***** Records shown

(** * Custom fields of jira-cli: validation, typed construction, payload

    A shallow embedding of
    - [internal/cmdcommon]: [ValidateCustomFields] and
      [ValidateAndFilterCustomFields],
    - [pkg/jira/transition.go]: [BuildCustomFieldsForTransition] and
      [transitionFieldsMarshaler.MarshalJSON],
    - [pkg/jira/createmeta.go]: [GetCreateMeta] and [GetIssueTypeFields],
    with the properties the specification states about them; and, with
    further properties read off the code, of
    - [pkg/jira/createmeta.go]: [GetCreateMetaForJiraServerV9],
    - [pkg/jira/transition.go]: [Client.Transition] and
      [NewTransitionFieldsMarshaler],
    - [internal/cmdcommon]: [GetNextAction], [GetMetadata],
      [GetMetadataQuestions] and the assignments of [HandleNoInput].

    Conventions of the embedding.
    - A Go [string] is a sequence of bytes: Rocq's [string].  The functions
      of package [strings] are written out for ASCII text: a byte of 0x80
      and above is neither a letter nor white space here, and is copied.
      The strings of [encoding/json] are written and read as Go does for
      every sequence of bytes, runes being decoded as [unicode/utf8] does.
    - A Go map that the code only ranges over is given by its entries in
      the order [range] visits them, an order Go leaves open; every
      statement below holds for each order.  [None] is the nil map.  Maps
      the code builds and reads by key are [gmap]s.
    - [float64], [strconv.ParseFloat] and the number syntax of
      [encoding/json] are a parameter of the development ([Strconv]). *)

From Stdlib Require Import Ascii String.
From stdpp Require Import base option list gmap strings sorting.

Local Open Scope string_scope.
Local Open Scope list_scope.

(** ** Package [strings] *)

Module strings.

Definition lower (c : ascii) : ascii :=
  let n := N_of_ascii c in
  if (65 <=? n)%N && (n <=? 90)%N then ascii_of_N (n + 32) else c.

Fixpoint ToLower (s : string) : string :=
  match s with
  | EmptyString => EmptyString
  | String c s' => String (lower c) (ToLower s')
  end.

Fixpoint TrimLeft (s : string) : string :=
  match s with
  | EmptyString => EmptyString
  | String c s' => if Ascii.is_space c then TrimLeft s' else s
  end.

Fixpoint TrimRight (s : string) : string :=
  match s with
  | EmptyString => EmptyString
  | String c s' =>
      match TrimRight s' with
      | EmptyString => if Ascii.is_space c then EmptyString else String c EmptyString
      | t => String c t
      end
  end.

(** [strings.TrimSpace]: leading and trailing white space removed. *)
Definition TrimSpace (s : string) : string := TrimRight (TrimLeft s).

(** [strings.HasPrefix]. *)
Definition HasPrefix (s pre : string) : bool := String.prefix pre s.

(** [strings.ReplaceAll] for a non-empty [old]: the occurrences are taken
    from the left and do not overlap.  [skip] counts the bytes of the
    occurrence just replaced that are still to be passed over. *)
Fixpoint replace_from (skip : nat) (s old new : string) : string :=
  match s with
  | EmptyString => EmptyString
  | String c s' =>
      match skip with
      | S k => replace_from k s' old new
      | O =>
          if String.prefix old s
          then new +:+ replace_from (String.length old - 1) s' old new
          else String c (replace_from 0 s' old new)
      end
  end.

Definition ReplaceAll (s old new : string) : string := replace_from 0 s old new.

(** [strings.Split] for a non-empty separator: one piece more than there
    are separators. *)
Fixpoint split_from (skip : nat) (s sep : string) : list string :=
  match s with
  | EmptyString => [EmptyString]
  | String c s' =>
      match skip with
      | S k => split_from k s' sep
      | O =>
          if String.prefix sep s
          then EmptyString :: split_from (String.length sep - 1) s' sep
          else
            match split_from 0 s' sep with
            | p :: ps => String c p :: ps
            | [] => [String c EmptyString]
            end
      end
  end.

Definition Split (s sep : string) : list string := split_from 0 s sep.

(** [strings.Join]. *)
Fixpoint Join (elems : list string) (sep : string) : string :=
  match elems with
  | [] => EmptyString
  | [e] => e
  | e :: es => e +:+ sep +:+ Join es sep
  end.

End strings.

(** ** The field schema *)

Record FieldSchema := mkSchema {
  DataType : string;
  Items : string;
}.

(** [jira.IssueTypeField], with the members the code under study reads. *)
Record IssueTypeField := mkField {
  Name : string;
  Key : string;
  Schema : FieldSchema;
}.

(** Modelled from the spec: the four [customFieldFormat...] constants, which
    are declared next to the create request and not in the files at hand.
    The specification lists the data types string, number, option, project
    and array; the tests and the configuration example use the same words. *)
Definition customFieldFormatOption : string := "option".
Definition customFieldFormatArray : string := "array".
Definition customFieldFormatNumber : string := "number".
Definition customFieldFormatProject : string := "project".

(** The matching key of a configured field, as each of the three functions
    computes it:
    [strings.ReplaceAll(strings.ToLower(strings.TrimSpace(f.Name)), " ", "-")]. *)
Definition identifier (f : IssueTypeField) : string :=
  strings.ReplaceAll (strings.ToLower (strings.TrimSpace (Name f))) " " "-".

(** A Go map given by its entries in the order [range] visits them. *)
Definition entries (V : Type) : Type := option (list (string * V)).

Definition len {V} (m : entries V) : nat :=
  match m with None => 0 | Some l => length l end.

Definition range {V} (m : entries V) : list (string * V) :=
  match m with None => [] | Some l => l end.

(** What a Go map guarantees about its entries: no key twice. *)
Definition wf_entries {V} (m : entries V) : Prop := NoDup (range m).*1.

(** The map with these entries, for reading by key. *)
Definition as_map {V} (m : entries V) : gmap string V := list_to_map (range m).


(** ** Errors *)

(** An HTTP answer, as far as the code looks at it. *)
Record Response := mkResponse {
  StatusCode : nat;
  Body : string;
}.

**********

Give every record again, exactly as it appears.

Task answer =>
(** * Custom fields of jira-cli: validation, typed construction, payload

    A shallow embedding of
    - [internal/cmdcommon]: [ValidateCustomFields] and
      [ValidateAndFilterCustomFields],
    - [pkg/jira/transition.go]: [BuildCustomFieldsForTransition] and
      [transitionFieldsMarshaler.MarshalJSON],
    - [pkg/jira/createmeta.go]: [GetCreateMeta] and [GetIssueTypeFields],
    with the properties the specification states about them; and, with
    further properties read off the code, of
    - [pkg/jira/createmeta.go]: [GetCreateMetaForJiraServerV9],
    - [pkg/jira/transition.go]: [Client.Transition] and
      [NewTransitionFieldsMarshaler],
    - [internal/cmdcommon]: [GetNextAction], [GetMetadata],
      [GetMetadataQuestions] and the assignments of [HandleNoInput].

    Conventions of the embedding.
    - A Go [string] is a sequence of bytes: Rocq's [string].  The functions
      of package [strings] are written out for ASCII text: a byte of 0x80
      and above is neither a letter nor white space here, and is copied.
      The strings of [encoding/json] are written and read as Go does for
      every sequence of bytes, runes being decoded as [unicode/utf8] does.
    - A Go map that the code only ranges over is given by its entries in
      the order [range] visits them, an order Go leaves open; every
      statement below holds for each order.  [None] is the nil map.  Maps
      the code builds and reads by key are [gmap]s.
    - [float64], [strconv.ParseFloat] and the number syntax of
      [encoding/json] are a parameter of the development ([Strconv]). *)

From Stdlib Require Import Ascii String.
From stdpp Require Import base option list gmap strings sorting.

Local Open Scope string_scope.
Local Open Scope list_scope.

(** ** Package [strings] *)

Module strings.

Definition lower (c : ascii) : ascii :=
  let n := N_of_ascii c in
  if (65 <=? n)%N && (n <=? 90)%N then ascii_of_N (n + 32) else c.

Fixpoint ToLower (s : string) : string :=
  match s with
  | EmptyString => EmptyString
  | String c s' => String (lower c) (ToLower s')
  end.

Fixpoint TrimLeft (s : string) : string :=
  match s with
  | EmptyString => EmptyString
  | String c s' => if Ascii.is_space c then TrimLeft s' else s
  end.

Fixpoint TrimRight (s : string) : string :=
  match s with
  | EmptyString => EmptyString
  | String c s' =>
      match TrimRight s' with
      | EmptyString => if Ascii.is_space c then EmptyString else String c EmptyString
      | t => String c t
      end
  end.

(** [strings.TrimSpace]: leading and trailing white space removed. *)
Definition TrimSpace (s : string) : string := TrimRight (TrimLeft s).

(** [strings.HasPrefix]. *)
Definition HasPrefix (s pre : string) : bool := String.prefix pre s.

(** [strings.ReplaceAll] for a non-empty [old]: the occurrences are taken
    from the left and do not overlap.  [skip] counts the bytes of the
    occurrence just replaced that are still to be passed over. *)
Fixpoint replace_from (skip : nat) (s old new : string) : string :=
  match s with
  | EmptyString => EmptyString
  | String c s' =>
      match skip with
      | S k => replace_from k s' old new
      | O =>
          if String.prefix old s
          then new +:+ replace_from (String.length old - 1) s' old new
          else String c (replace_from 0 s' old new)
      end
  end.

Definition ReplaceAll (s old new : string) : string := replace_from 0 s old new.

(** [strings.Split] for a non-empty separator: one piece more than there
    are separators. *)
Fixpoint split_from (skip : nat) (s sep : string) : list string :=
  match s with
  | EmptyString => [EmptyString]
  | String c s' =>
      match skip with
      | S k => split_from k s' sep
      | O =>
          if String.prefix sep s
          then EmptyString :: split_from (String.length sep - 1) s' sep
          else
            match split_from 0 s' sep with
            | p :: ps => String c p :: ps
            | [] => [String c EmptyString]
            end
      end
  end.

Definition Split (s sep : string) : list string := split_from 0 s sep.

(** [strings.Join]. *)
Fixpoint Join (elems : list string) (sep : string) : string :=
  match elems with
  | [] => EmptyString
  | [e] => e
  | e :: es => e +:+ sep +:+ Join es sep
  end.

End strings.

(** ** The field schema *)

Record FieldSchema := mkSchema {
  DataType : string;
  Items : string;
}.

(** [jira.IssueTypeField], with the members the code under study reads. *)
Record IssueTypeField := mkField {
  Name : string;
  Key : string;
  Schema : FieldSchema;
}.

(** Modelled from the spec: the four [customFieldFormat...] constants, which
    are declared next to the create request and not in the files at hand.
    The specification lists the data types string, number, option, project
    and array; the tests and the configuration example use the same words. *)
Definition customFieldFormatOption : string := "option".
Definition customFieldFormatArray : string := "array".
Definition customFieldFormatNumber : string := "number".
Definition customFieldFormatProject : string := "project".

(** The matching key of a configured field, as each of the three functions
    computes it:
    [strings.ReplaceAll(strings.ToLower(strings.TrimSpace(f.Name)), " ", "-")]. *)
Definition identifier (f : IssueTypeField) : string :=
  strings.ReplaceAll (strings.ToLower (strings.TrimSpace (Name f))) " " "-".

(** A Go map given by its entries in the order [range] visits them. *)
Definition entries (V : Type) : Type := option (list (string * V)).

Definition len {V} (m : entries V) : nat :=
  match m with None => 0 | Some l => length l end.

Definition range {V} (m : entries V) : list (string * V) :=
  match m with None => [] | Some l => l end.

(** What a Go map guarantees about its entries: no key twice. *)
Definition wf_entries {V} (m : entries V) : Prop := NoDup (range m).*1.

(** The map with these entries, for reading by key. *)
Definition as_map {V} (m : entries V) : gmap string V := list_to_map (range m).


(** ** Errors *)

(** An HTTP answer, as far as the code looks at it. *)
Record Response := mkResponse {
  StatusCode : nat;
  Body : string;
}.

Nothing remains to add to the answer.